(Data records)
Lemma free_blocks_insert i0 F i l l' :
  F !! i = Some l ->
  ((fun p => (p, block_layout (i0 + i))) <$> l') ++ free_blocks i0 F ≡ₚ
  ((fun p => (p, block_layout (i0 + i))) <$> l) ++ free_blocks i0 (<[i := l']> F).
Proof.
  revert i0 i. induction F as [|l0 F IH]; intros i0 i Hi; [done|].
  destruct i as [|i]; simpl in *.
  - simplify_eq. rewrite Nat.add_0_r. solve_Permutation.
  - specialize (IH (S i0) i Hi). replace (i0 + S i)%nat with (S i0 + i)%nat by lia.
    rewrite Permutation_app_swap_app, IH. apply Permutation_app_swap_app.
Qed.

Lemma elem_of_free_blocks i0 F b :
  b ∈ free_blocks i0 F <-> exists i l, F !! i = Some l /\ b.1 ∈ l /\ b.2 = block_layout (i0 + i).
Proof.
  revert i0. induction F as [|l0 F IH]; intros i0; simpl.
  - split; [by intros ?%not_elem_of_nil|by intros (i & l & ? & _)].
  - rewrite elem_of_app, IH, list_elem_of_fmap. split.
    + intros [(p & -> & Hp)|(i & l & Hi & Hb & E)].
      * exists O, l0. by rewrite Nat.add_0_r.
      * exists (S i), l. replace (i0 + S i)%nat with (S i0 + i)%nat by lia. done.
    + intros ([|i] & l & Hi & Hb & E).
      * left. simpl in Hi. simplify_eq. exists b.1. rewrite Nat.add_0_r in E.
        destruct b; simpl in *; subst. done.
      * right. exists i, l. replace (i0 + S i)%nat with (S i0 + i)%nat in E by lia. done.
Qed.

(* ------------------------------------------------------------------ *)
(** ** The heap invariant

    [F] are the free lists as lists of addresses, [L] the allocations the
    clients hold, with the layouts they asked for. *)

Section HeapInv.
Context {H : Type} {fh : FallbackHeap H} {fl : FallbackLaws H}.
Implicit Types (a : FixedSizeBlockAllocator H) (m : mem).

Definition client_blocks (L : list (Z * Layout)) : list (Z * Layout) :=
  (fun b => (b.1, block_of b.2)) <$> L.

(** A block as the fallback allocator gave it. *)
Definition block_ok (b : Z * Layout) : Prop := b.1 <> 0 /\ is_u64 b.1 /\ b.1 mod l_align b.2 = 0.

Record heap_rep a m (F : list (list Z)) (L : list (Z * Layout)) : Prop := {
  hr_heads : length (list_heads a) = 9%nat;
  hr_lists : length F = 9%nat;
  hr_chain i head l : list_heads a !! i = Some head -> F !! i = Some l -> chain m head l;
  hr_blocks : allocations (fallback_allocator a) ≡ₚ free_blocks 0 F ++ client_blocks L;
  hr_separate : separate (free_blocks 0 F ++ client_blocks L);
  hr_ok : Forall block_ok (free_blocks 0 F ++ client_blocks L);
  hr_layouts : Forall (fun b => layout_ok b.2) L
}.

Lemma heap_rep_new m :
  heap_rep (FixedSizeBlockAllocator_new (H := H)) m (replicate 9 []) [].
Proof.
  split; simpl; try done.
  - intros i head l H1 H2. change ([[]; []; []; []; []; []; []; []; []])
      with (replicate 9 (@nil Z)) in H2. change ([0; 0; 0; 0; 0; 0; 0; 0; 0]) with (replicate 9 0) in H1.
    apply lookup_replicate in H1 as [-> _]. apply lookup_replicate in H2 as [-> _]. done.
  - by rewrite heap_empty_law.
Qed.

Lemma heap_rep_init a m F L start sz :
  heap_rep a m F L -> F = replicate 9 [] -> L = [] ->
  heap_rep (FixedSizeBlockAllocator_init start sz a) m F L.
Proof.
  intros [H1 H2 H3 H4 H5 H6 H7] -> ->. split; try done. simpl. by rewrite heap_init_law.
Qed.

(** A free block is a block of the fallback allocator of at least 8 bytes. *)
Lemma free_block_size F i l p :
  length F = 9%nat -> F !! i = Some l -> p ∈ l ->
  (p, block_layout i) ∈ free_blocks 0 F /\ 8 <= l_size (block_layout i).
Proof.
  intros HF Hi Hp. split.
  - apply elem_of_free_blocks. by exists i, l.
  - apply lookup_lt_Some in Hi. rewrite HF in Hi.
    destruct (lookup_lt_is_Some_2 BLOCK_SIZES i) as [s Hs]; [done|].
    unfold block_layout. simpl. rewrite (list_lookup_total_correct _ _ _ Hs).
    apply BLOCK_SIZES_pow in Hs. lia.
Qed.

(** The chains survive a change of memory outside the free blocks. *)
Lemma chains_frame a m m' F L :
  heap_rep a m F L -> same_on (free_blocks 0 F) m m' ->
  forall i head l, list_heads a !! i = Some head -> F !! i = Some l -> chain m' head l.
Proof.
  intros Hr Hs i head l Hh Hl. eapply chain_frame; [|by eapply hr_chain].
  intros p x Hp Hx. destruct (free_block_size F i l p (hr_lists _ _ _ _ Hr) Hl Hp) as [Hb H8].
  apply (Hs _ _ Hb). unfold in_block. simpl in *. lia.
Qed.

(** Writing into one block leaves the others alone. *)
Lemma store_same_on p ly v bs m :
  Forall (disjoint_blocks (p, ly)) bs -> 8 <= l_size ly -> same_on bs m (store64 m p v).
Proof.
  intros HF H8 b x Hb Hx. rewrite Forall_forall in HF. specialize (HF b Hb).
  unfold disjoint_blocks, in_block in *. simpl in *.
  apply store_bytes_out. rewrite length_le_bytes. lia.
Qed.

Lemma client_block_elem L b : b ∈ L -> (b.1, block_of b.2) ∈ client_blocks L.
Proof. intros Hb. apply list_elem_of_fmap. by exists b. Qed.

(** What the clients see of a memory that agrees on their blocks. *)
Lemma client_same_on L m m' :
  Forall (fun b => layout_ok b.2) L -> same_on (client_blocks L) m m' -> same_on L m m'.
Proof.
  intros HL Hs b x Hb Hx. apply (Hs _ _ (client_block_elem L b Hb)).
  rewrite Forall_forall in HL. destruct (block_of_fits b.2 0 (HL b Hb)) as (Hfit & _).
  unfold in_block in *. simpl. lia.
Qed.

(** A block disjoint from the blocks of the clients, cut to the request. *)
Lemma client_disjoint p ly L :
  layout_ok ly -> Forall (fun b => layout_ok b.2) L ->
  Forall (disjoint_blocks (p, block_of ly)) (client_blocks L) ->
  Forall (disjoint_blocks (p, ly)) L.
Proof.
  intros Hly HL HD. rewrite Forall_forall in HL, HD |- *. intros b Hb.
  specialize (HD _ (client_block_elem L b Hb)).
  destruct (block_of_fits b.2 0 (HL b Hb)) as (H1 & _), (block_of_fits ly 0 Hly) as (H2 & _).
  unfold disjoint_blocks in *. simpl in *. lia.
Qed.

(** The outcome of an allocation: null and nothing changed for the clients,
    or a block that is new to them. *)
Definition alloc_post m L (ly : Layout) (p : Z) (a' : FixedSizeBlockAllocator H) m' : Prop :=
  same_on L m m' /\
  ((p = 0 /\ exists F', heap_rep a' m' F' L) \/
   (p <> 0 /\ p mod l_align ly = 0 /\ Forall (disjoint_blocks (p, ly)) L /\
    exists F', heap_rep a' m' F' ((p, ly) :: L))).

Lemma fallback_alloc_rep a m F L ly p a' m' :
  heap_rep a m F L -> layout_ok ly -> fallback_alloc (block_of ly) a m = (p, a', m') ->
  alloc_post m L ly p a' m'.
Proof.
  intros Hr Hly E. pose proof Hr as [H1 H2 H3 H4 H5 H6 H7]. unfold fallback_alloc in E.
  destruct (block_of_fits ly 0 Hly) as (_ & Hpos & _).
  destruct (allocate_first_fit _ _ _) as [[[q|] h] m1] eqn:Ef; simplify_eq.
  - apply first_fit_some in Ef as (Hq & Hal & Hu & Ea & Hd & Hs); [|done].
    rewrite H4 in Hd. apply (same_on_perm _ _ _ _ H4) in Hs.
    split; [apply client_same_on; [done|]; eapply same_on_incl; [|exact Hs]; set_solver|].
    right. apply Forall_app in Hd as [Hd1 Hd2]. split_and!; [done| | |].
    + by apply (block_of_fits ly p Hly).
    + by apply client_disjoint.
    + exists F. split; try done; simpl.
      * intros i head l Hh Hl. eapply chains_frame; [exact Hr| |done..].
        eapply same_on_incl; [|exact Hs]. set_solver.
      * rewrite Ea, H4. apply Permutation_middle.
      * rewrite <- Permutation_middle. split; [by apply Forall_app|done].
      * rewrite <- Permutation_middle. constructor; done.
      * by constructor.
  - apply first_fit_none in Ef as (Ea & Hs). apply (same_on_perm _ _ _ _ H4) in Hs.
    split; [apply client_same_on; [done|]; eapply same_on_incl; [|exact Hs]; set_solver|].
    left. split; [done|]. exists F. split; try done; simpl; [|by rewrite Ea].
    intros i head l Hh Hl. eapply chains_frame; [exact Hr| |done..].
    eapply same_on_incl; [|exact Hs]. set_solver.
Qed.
(End Data records)
=== Work request ===
From the records above, retype only the lines starting at the line that contains "hr_blocks : allocations" and ending at the line that contains "unfold block_layout. simpl.", both included.

=== Written answer ===
  hr_blocks : allocations (fallback_allocator a) ≡ₚ free_blocks 0 F ++ client_blocks L;
  hr_separate : separate (free_blocks 0 F ++ client_blocks L);
  hr_ok : Forall block_ok (free_blocks 0 F ++ client_blocks L);
  hr_layouts : Forall (fun b => layout_ok b.2) L
}.

Lemma heap_rep_new m :
  heap_rep (FixedSizeBlockAllocator_new (H := H)) m (replicate 9 []) [].
Proof.
  split; simpl; try done.
  - intros i head l H1 H2. change ([[]; []; []; []; []; []; []; []; []])
      with (replicate 9 (@nil Z)) in H2. change ([0; 0; 0; 0; 0; 0; 0; 0; 0]) with (replicate 9 0) in H1.
    apply lookup_replicate in H1 as [-> _]. apply lookup_replicate in H2 as [-> _]. done.
  - by rewrite heap_empty_law.
Qed.

Lemma heap_rep_init a m F L start sz :
  heap_rep a m F L -> F = replicate 9 [] -> L = [] ->
  heap_rep (FixedSizeBlockAllocator_init start sz a) m F L.
Proof.
  intros [H1 H2 H3 H4 H5 H6 H7] -> ->. split; try done. simpl. by rewrite heap_init_law.
Qed.

(** A free block is a block of the fallback allocator of at least 8 bytes. *)
Lemma free_block_size F i l p :
  length F = 9%nat -> F !! i = Some l -> p ∈ l ->
  (p, block_layout i) ∈ free_blocks 0 F /\ 8 <= l_size (block_layout i).
Proof.
  intros HF Hi Hp. split.
  - apply elem_of_free_blocks. by exists i, l.
  - apply lookup_lt_Some in Hi. rewrite HF in Hi.
    destruct (lookup_lt_is_Some_2 BLOCK_SIZES i) as [s Hs]; [done|].
    unfold block_layout. simpl. rewrite (list_lookup_total_correct _ _ _ Hs).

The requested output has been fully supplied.